BEGIN

(** Dropping the oldest block of the history. *)
Lemma history_drop lo h states db rc :
  History lo h states db → modifications_history_v2 db !! (lo + 1) = Some rc →
  History (lo + 1) h states
    (remove_historical_modifications (lo + 1) rc (db <| modifications_history_v2 := delete (lo + 1) (modifications_history_v2 db) |>)).
Proof.
  intros HI Hrc. pose proof (hi_height _ _ _ _ (lo + 1) HI (mk_is_Some _ _ Hrc)) as Hlo1. destruct HI as [Hs Hr Hu Hd Hv1 Hlo Hh].
  split; cbn [original modifications_history_v2 has_v1_history remove_historical_modifications]; try done.
  - intros j. rewrite lookup_delete_is_Some, Hr. lia.
  - intros j rc' Hj. apply lookup_delete_Some in Hj as [_ Hj]. by apply Hu.
  - intros c hk op. rewrite remove_duplicates_get. cbn [duplicates]. rewrite Hd. split.
    + intros [(j & rc' & k & Hj & -> & Hop) Hn]. exists j, rc', k. split; [|done]. apply lookup_delete_Some. split; [|done].
      intros <-. rewrite Hrc in Hj. injection Hj as <-. apply Hn. exists k. by rewrite Hop.
    + intros (j & rc' & k & [Hne Hj]%lookup_delete_Some & -> & Hop). split; [by exists j, rc', k|].
      intros (k' & Heq & _). assert (is_height j) as Hj' by (destruct (proj1 (Hr j) (mk_is_Some _ _ Hj)); unfold is_height; lia).
      apply height_key_inj in Heq as [_ ->]; done.
  - assert (lo < lo + 1 ≤ h) by (apply Hr; by exists rc). lia.
Qed.

(** A block on top of the history. *)
Lemma history_add lo h states db ch s :
  History lo h states db → h + 1 < 2 ^ 64 → proper_keys ch → same_store s (states (h + 1)) →
  same_store s (write_changes ch (original db)) →
  let rc := reverse_history_changes db ch in
  History lo (h + 1) states
    ((db <| modifications_history_v2 := <[h + 1 := rc]> (modifications_history_v2 db) |>)
       <| duplicates :=
         merge (λ t old, match t with Some t => Some (at_height (h + 1) t ∪ unwrap_or ∅ old) | None => old end) rc (duplicates db) |>
       <| original := s |>).
Proof.
  intros HI Hh1 Hfix Hs1 Hs2 rc. pose proof (λ j, hi_height _ _ _ _ j HI) as Hheight. destruct HI as [Hs Hr Hu Hd Hv1 Hlo Hh].
  assert (is_height (h + 1)) as Hnew by (unfold is_height; lia).
  assert (modifications_history_v2 db !! (h + 1) = None) as Hfresh by (apply eq_None_not_Some; rewrite Hr; lia).
  split; cbn [original modifications_history_v2 duplicates has_v1_history]; try done; [| | |lia].
  - intros j. rewrite lookup_insert_is_Some, Hr. lia.
  - intros j rc' [[<- <-]|[Hne Hj]]%lookup_insert_Some; [|by apply Hu]. split.
    + eapply undoes_proper; [| |apply undoes_reverse].
      * etrans; [|exact Hs1]. by symmetry.
      * by replace (h + 1 - 1) with h by lia.
    + intros k c. unfold rc. rewrite reverse_history_changes_get. intros [op Hop]. apply bind_Some in Hop as (op' & Hop' & _).
      apply Hfix. by exists op'.
  - intros c hk op. rewrite add_duplicates_get, Hd. split.
    + intros [(k & -> & Hop)|[(j & rc' & k & Hj & -> & Hop) _]].
      * exists (h + 1), rc, k. by rewrite lookup_insert_eq.
      * exists j, rc', k. split; [|done]. rewrite lookup_insert_ne; [done|]. intros <-. congruence.
    + intros (j & rc' & k & [[<- <-]|[Hne Hj]]%lookup_insert_Some & -> & Hop); [left; by exists k|]. right.
      split; [by exists j, rc', k|]. intros (k' & Heq & _). apply height_key_inj in Heq as [_ ?]; [done|by apply Hheight; eauto|done].
Qed.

END

Problem requirements => Count up the lines above in which the word "block" appears, and give nothing but that count.

Result of the exercise => 2